Quanto a Aldous Huxley, li vários livros seus na adolescência, e lamento ter esquecido por completo a maior parte deles, como Contraponto ou Sem Olhos em Gaza; apenas me lembro bem de Admirável Mundo Novo, que é muito bom. Gostei muito da entrevista, era sem dúvida um homem inteligente, culto e interessante (mesmo tendo resvalado para um interesse por parapsicologia e misticismo na meia idade - a entrevista é de 1960).

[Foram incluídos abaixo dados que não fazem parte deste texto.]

Lemma poll_fitting n room w p : net_inv n w p -> Forall fitting_frame (backlog n w p) ->
  (RX_BUFFER_BYTES <= length room)%nat -> exists n' w' p' r out,
  poll_rx_packet n room w p = (w', Ret (n', p', r, out)) /\ net_inv n' w' p' /\
  sent (wire w') = sent (wire w) /\ tx_inflight n' = tx_inflight n /\
  match r with
  | Some l => exists f, backlog n w p = f :: backlog n' w' p' /\ received f (take l out)
  | None => backlog n' w' p' = backlog n w p
  end.
Proof.
  intros Hi Hf Hr. destruct (poll_ok n room w p Hi) as (n' & w' & p' & r & out & E & Hi' & Hpoll & Hs & Hfl).
  exists n', w', p', r, out. split_and!; [done..|]. unfold RX_BUFFER_BYTES in Hr.
  destruct Hpoll as [|h f fs out Hh Hd|h f fs out Hh Hd]; [done| |]; apply Forall_cons in Hf as [[Hne Hl] _].
  - pose proof (length_delivered h f Hh) as [? ?]. destruct f; [done|]. cbn in *. lia.
  - exists f. split; [done|]. exists h. split; [done|]. by rewrite take_app_length.
Qed.

Definition virtio_queues : queue_driver (W := W) poll_rx_packet transmit.
Proof.
  refine {| q_inv := fun n w p => net_inv n w p /\ tx_inflight n = false; q_in := backlog;
    q_out := fun _ w _ => sent (wire w); q_frame := fitting_frame; q_got := received;
    q_room := fun room => (RX_BUFFER_BYTES <= length room)%nat;
    q_packet := fun pkt => (0 < length pkt <= TX_BUFFER_BYTES)%nat; q_strip := drop 12; q_sure := true |}.
  - intros n room w p [Hi Hfl] Hf Hr.
    destruct (poll_fitting n room w p Hi Hf Hr) as (n' & w' & p' & r & out & E & Hi' & Es & Hfl' & Eb).
    exists n', w', p', r, out. split_and!; congruence || done.
  - intros n pkt w p [Hi Hfl] Hl. destruct (transmit_ok n pkt w p Hi Hfl Hl) as (n' & w' & p' & E & Hi' & Hfl' & Eb & Es).
    exists n', w', p', true. by split_and!.
Defined.
(** A frame counts with its VirtIO header, and one more. *)
Definition virtio_traffic (fs : list bytes) : nat := sum_list_with (fun f => 13 + length f)%nat fs.

Lemma polled_virtio_traffic fs fs' room r out : polled fs fs' room r out ->
  match r with Some n => virtio_traffic fs' + n < virtio_traffic fs | None => virtio_traffic fs' <= virtio_traffic fs end%nat.
Proof.
  intros [|h f fs0 out0 Hh _|h f fs0 out0 Hh _]; unfold virtio_traffic; cbn; [done|lia|]. pose proof (length_delivered h f Hh). lia.
Qed.

Definition virtio_finite : finite_driver (W := W) poll_rx_packet transmit.
Proof.
  refine {| f_inv := fun n w p => net_inv n w p /\ tx_inflight n = false;
    f_left := fun n w p => virtio_traffic (backlog n w p) |}.
  - intros n room w p [Hi Hfl]. destruct (poll_ok n room w p Hi) as (n' & w' & p' & r & out & E & Hi' & Hp & _ & Hfl').
    exists n', w', p', r, out. split; [done|]. split; [by rewrite Hfl'|]. by eapply polled_virtio_traffic.
  - intros n pkt w p [Hi Hfl]. destruct (decide (0 < length pkt <= TX_BUFFER_BYTES)%nat) as [Hl|Hl].
    + destruct (transmit_ok n pkt w p Hi Hfl Hl) as (n' & w' & p' & E & Hi' & Hfl' & Eb & _).
      exists n', w', p', true. by rewrite Eb.
    + exists n, w, p, false. rewrite transmit_refused by (done || lia). by split_and!.
Defined.
End guarantees.

(** ** Start-up *)

(** The place a started device is at, by the driver's own record. *)
Definition place_of {W} `{NetMachine W} (n : VirtioNet) (off : Z -> Z) : NetPlace := {|
  at_common := common n; at_notify := notify n; at_mul := notify_mul n; at_off := off;
  at_rx_mask := rx_mask n; at_tx_mask := tx_mask n;
  at_rx := phys (phys_skew n) (RXQ_at + rx_off_buf); at_tx := phys (phys_skew n) (TXQ_at + tx_off_buf) |}.

Section start.
Context {W : Type} `{NetMachine W}.

(** A started driver: the receive buffer posted, the transmit queue idle. *)
Definition ready (off : Z -> Z) (n : VirtioNet) (p : NetPages) : Prop :=
  placed (place_of n off) n /\ @rx_inv (place_of n off) n 0 (RXQ p) /\ tx_inv n 0 (TXQ p) /\
  held n (RXQ p) = [] /\ tx_inflight n = false /\ length (mac n) = 6%nat.

Lemma queue_length_range base i ours w w' q :
  queue_length base i ours w = (w', Some q) -> (2 <= ours)%nat -> 2 <= q <= Z.of_nat ours.
Proof.
  unfold queue_length. cbv zeta. destruct (mm_r16 _ _) as [w1 qmax]. case_decide; [done|].
  intros [= _ <-]. lia.
Qed.

Lemma length_read_mac cfg idxs w : length (read_mac cfg idxs w).2 = length idxs.
Proof.
  revert w. induction idxs as [|i idxs IH]; intros w; [done|]. cbn. destruct (mm_r8 _ _) as [w1 b].
  specialize (IH w1). destruct (read_mac cfg idxs w1). cbn in *. lia.
Qed.

Lemma init_rx_ok skew q : queue_shape RX_QSZ q -> exists q', init_rx skew q = Ret q' /\
  queue_shape RX_QSZ q' /\ used_idx q' = 0 /\ avail_idx q' = 1 /\ avail_ring q' !! 0%nat = Some 0 /\
  desc q' !! 0%nat = Some (rx_desc skew 0).
Proof.
  destruct q as [ds af ai r uf ui ur b]. intros (R1 & R2 & R3 & R4 & R5). cbn in * |-.
  destruct ds as [|d0 ds]; [cbn in R1; lia|]. destruct r as [|r0 r]; [done|].
  unfold init_rx. cbn [desc avail_ring]. rewrite !wr_ok, !bind_ret by (cbn; lia).
  eexists. split; [reflexivity|]. by split_and!.
Qed.

Lemma init_tx_ok q : queue_shape TX_QSZ q -> exists q', init_tx q = Ret q' /\
  queue_shape TX_QSZ q' /\ used_idx q' = 0 /\ avail_idx q' = 0.
Proof.
  destruct q as [ds af ai r uf ui ur b]. intros (R1 & R2 & R3 & R4 & R5). cbn in * |-.
  destruct ds as [|d0 ds]; [cbn in R1; lia|].
  unfold init_tx. cbn [desc]. rewrite !wr_ok, !bind_ret by (cbn; lia).
  eexists. split; [reflexivity|]. by split_and!.
Qed.

Lemma start_queues_ready off bases skew p w w' p' n :
  queue_shape RX_QSZ (RXQ p) -> queue_shape TX_QSZ (TXQ p) ->
  start_queues bases skew p w = (w', Ret (p', Some n)) -> ready off n p'.
Proof.
  intros Hr Ht. destruct bases as [[[cb nb] mul] cfg]. unfold start_queues.
  destruct (queue_length cb 0 RX_QSZ w) as [w1 [rx|]] eqn:E1; [|done].
  apply queue_length_range in E1; [|unfold RX_QSZ; lia].
  destruct (init_rx_ok skew _ Hr) as (rq & -> & Hrs & Hru & Hra & Hrr & Hrd). cbv zeta.
  destruct (queue_length cb 1 TX_QSZ _) as [w2 [tx|]] eqn:E2; [|done].
  apply queue_length_range in E2; [|unfold TX_QSZ; lia].
  change (TXQ (p <| RXQ := rq |>)) with (TXQ p).
  destruct (init_tx_ok _ Ht) as (tq & -> & Hts & Htu & Hta).
  match goal with |- context [read_mac cfg ?l ?w0] =>
    pose proof (length_read_mac cfg l w0) as Hm; destruct (read_mac cfg l w0) as [w3 m] end.
  intros [= _ <- <-]. cbn in Hm. unfold ready, rx_inv, tx_inv, tx_shape, held. cbn.
  rewrite Hru, Htu. split_and!; try done; try lia; [|left; split_and!; try done].
  - unfold RX_QSZ, TX_QSZ in *. split_and!; try done; cbn; unfold RX_QSZ, TX_QSZ; lia.
  - split; [split; [done|by rewrite Z.land_0_l]|by exists 0].
Qed.

Lemma probe_ready off mmio_off p w w' p' n :
  queue_shape RX_QSZ (RXQ p) -> queue_shape TX_QSZ (TXQ p) ->
  probe mmio_off p w = (w', Ret (p', Some n)) -> ready off n p'.
Proof.
  intros Hr Ht. unfold probe. destruct (pick_function _ _ w) as [w1 [f|]]; [|done]. cbv zeta.
  destruct (read_bars _ _ _ _) as [w2 bars]. destruct (read_u8 _ _ _) as [w3 cap].
  destruct (walk_caps _ _ _) as [c w4]. destruct (find_bases bars c) as [[bases|]|]; [|done..].
  destruct (negotiate _ _) as [w5 [|]]; [|done]. by apply start_queues_ready.
Qed.
End start.

(** ** A device in memory

    It delivers the next frame as soon as a buffer is posted, with the header
    of the specification, and takes a packet as soon as it is posted. *)

Definition mem_net_place : NetPlace := {|
  at_common := 0x1000; at_notify := 0x3000; at_mul := 4; at_off := fun _ => 0; at_rx_mask := 255;
  at_tx_mask := 7; at_rx := 0x100000 + rx_off_buf; at_tx := 0x200000 + tx_off_buf |}.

Termino com o final desta entrevista, que é uma passaem que me agradou particularmente: "I think that fiction and, as I say, history and biography are immensely important, not only for their own sake, because they provide a picture of life now and of life in the past, but also as vehicles for the expression of general philosophic ideas, religious ideas, social ideas. My goodness, Dostoyevsky is six times as profound as Kierkegaard, because he writes fiction. In Kierkegaard you have this Abstract Man going on and on - like Coleridge - why, it's nothing compared with the really profound fictional Man, who has always to keep these tremendous ideas alive in a concrete form. In fiction you have the reconciliation of the absolute and the relative, so to speak, the expression of the general in the particular. And this, it seems to me, is the exciting thing - both in life and in art."